Suppose I have a csv data like this with thousand of rows
| Src_Mac_address |Dst_Mac_address2| Src_Mac_country|
1 x1 y1 Country1
2 x2 y2 Country2
3 x3 y3 Country3
4 x4 y4 Country4
5 x5 y5 Country5
6 x6 y6 Country1
7 x7 y7 Country1
8 x8 y8 Country2
I want to find out the frequency of each country in Src_mac_country
column and want to plot the pie chart with percentage share of that country.
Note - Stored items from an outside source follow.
Lemma addVectors_twice_witness :
  let store := sample_store accepting_client unit_embeddings in
  length (sample_vectors 2) <= length (sample_documents 2) /\
  exists sent,
    addVectors store (sample_vectors 2) (sample_documents 2) [] = (Ok tt, sent) /\
    bind (addVectors store (sample_vectors 2) (sample_documents 2))
         (fun _ => addVectors store (sample_vectors 2) (sample_documents 2)) [] =
      (Ok tt, (sent ++ sent)%list).
Proof.
  intros store. split; [cbn; lia |].
  assert (Hle : length (sample_vectors 2) <= length (sample_documents 2)) by (cbn; lia).
  destruct (addVectors_twice store (sample_vectors 2) (sample_documents 2) [] Hle
              accepting_client_accepts)
    as (sent & Hone & Htwo).
  exists sent. split; [exact Hone | exact Htwo].
Defined.

Lemma qEmbeddingsStr_no_ellipsis_witness :
  ~ contains_ellipsis (String.concat "," (map toString [1%Z; 2%Z])) /\
  qEmbeddingsStr [1%Z; 2%Z] = "1,2".
Proof.
  assert (Hfree : ~ contains_ellipsis (String.concat "," (map toString [1%Z; 2%Z]))).
  { intros Hc. change (contains_ellipsis "1,2") in Hc. ellipsis_cases Hc. }
  split; [exact Hfree |].
  destruct (qEmbeddingsStr_no_ellipsis [1%Z; 2%Z]) as (_ & Hsame & _).
  rewrite (Hsame Hfree). reflexivity.
Defined.

Lemma search_outcomes_witness :
  let store := sample_store rejecting_client unit_embeddings in
  fst (similaritySearchVectorWithScore store [0%Z; 1%Z] 2%Z [])
    = Throw (Error "Error searching for documents: connection terminated") /\
  exists cause,
    respond (client store) [] (similaryQuery store [0%Z; 1%Z] 2%Z) (map PNumber [0%Z; 1%Z])
      = Throw cause.
Proof.
  intros store. split; [reflexivity |].
  destruct (search_outcomes store [0%Z; 1%Z] 2%Z []) as (_ & _ & Hthrow).
  destruct (Hthrow (Error "Error searching for documents: connection terminated")
              eq_refl) as (cause & Hcause & _).
  exists cause. exact Hcause.
Defined.

Lemma constructor_table_name_witness :
  args_tableName (named_args "items") = Some "items" /\
  "items" <> "" /\
  tableName (constructor unit_embeddings (named_args "items")) = "items" /\
  tableName (constructor unit_embeddings (named_args "")) = "documents".
Proof.
  split; [reflexivity |]. split; [discriminate |].
  split.
  - destruct (constructor_table_name unit_embeddings (named_args "items")) as [_ Hkept].
    apply (Hkept "items"); [reflexivity | discriminate].
  - destruct (constructor_table_name unit_embeddings (named_args "")) as [Hempty _].
    apply Hempty. reflexivity.
Defined.

Lemma fromDocuments_outcome_witness :
  let dbConfig := {| args_client := rejecting_client; args_tableName := None |} in
  embed unit_embeddings [] (map pageContent (sample_documents 2))
    = Ok [[0%Z; 1%Z]; [0%Z; 1%Z]] /\
  fst (fromDocuments (sample_documents 2) unit_embeddings dbConfig [])
    = Ok (constructor unit_embeddings dbConfig).
Proof.
  intros dbConfig. split; [reflexivity |].
  destruct (fromDocuments_outcome (sample_documents 2) unit_embeddings dbConfig [])
    as (_ & Hok & _).
  apply (Hok [[0%Z; 1%Z]; [0%Z; 1%Z]]); [reflexivity | cbn; lia].
Defined.

Lemma fromTexts_rows_witness :
  let dbConfig := {| args_client := accepting_client; args_tableName := None |} in
  let metas := [[("page", "1")]; [("page", "2")]] in
  embed unit_embeddings [] ["a"; "b"] = Ok [[0%Z; 1%Z]; [0%Z; 1%Z]] /\
  exists sent,
    fromTexts ["a"; "b"] (MetaArray metas) unit_embeddings dbConfig [] =
      (Ok (constructor unit_embeddings dbConfig), EvEmbed ["a"; "b"] :: sent) /\
    map row_content (written_rows sent) = ["a"; "b"] /\
    map row_metadata (written_rows sent) = metas.
Proof.
  intros dbConfig metas. split; [reflexivity |].
  destruct (fromTexts_rows ["a"; "b"] (MetaArray metas) unit_embeddings dbConfig
              [[0%Z; 1%Z]; [0%Z; 1%Z]] [] eq_refl eq_refl accepting_client_accepts)
    as (sent & Hrun & Hcontent & _ & _ & Harray).
  exists sent. split; [exact Hrun |]. split; [exact Hcontent |].
  apply (Harray metas); [reflexivity | cbn; lia].
Defined.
There are more than 30 countries in Src_mac_country
column, but I only want to plot top-10 countries according to their No. of occurences (descending order).
I tried
df=pd.read_csv('Filepath')
#df['Src_Mac_country'].value_counts()
#df.Src_Mac_country.value_counts(normalize=True).mul(100).round(1).astype(str)+'%'
This shows how many times each country has occured in Src_Mac_country
.
Next line shows the percentage of that country of that column(i.e Src_Mac_country
).
But I want to plot this data in pie chart and I want to plot top 10 countries only,according to their percentage of occurence(descending order).
How can I do that?
Use head
for filter top N rows, for percentages add autopct='%1.1f%%'
:
N = 10
df.Src_Mac_country.value_counts(normalize=True).head(N).plot.pie(autopct='%1.1f%%')
Or id need also plot all other categories sum together:
N = 10
s = df.Src_Mac_country.value_counts(normalize=True).head(N)
s.loc['other'] = 1 - s.sum()
s.plot.pie(autopct='%1.1f%%')